◆ Records to use ◆
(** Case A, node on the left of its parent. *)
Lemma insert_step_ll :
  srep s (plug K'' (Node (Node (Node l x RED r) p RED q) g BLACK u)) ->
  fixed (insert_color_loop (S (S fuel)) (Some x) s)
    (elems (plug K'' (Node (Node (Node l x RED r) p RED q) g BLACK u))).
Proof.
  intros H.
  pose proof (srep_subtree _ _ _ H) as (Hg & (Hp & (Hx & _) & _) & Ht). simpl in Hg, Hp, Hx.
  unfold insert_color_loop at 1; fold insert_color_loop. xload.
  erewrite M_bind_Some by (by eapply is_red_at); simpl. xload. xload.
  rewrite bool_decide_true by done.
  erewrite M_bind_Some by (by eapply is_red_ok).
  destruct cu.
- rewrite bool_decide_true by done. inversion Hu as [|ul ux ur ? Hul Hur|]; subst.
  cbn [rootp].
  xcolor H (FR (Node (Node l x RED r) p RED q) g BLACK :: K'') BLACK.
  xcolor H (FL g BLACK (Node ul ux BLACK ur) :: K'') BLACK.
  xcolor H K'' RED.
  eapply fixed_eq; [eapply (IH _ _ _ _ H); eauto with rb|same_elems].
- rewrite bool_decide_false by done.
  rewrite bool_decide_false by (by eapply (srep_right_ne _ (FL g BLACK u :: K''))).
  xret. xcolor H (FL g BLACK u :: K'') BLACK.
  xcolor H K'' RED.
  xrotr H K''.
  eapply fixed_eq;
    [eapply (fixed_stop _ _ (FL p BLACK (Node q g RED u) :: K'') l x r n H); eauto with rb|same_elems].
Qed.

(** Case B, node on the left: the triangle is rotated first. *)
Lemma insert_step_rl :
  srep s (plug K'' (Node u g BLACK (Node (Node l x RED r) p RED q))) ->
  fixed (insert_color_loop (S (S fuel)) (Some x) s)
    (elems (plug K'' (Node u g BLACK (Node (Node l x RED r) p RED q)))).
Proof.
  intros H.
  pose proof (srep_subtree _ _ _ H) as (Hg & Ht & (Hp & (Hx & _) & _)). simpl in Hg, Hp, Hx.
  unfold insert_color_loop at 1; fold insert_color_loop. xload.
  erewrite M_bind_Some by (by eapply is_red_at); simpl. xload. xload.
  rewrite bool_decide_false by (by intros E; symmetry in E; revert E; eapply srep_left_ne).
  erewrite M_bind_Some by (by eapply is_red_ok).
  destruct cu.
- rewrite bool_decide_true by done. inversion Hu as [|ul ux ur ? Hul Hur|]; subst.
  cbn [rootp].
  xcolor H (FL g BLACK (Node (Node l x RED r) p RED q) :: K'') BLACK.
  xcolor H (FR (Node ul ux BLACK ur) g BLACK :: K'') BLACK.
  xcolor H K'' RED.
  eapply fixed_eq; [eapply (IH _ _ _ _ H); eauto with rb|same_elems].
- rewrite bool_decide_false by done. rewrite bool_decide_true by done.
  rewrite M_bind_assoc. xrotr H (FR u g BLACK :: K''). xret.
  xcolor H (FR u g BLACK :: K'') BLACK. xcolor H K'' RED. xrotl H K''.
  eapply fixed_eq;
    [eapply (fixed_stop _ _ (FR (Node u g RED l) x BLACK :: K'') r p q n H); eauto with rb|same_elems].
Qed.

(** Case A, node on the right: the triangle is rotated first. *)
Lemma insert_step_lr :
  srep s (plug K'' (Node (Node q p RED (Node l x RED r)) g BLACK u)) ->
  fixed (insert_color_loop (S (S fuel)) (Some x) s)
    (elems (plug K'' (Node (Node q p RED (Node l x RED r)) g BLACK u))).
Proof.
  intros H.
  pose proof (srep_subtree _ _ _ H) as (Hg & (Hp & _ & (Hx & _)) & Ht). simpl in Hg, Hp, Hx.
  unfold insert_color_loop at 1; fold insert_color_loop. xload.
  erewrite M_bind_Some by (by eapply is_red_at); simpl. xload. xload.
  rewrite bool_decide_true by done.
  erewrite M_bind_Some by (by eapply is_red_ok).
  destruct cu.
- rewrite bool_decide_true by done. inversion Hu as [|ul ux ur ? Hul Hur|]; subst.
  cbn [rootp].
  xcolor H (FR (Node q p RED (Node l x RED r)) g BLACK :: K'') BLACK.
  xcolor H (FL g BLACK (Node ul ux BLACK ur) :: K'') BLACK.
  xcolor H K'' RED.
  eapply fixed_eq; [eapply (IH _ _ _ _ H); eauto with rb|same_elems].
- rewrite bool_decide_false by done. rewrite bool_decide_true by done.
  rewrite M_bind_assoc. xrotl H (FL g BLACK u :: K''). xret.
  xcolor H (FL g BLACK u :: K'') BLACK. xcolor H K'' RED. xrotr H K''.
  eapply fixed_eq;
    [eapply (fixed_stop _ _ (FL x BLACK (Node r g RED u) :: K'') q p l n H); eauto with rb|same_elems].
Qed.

◆ What to work on ◆
Go line by line through the data, copying each one that contains the word "first".

◆ Exercise solution ◆
(** Case B, node on the left: the triangle is rotated first. *)
(** Case A, node on the right: the triangle is rotated first. *)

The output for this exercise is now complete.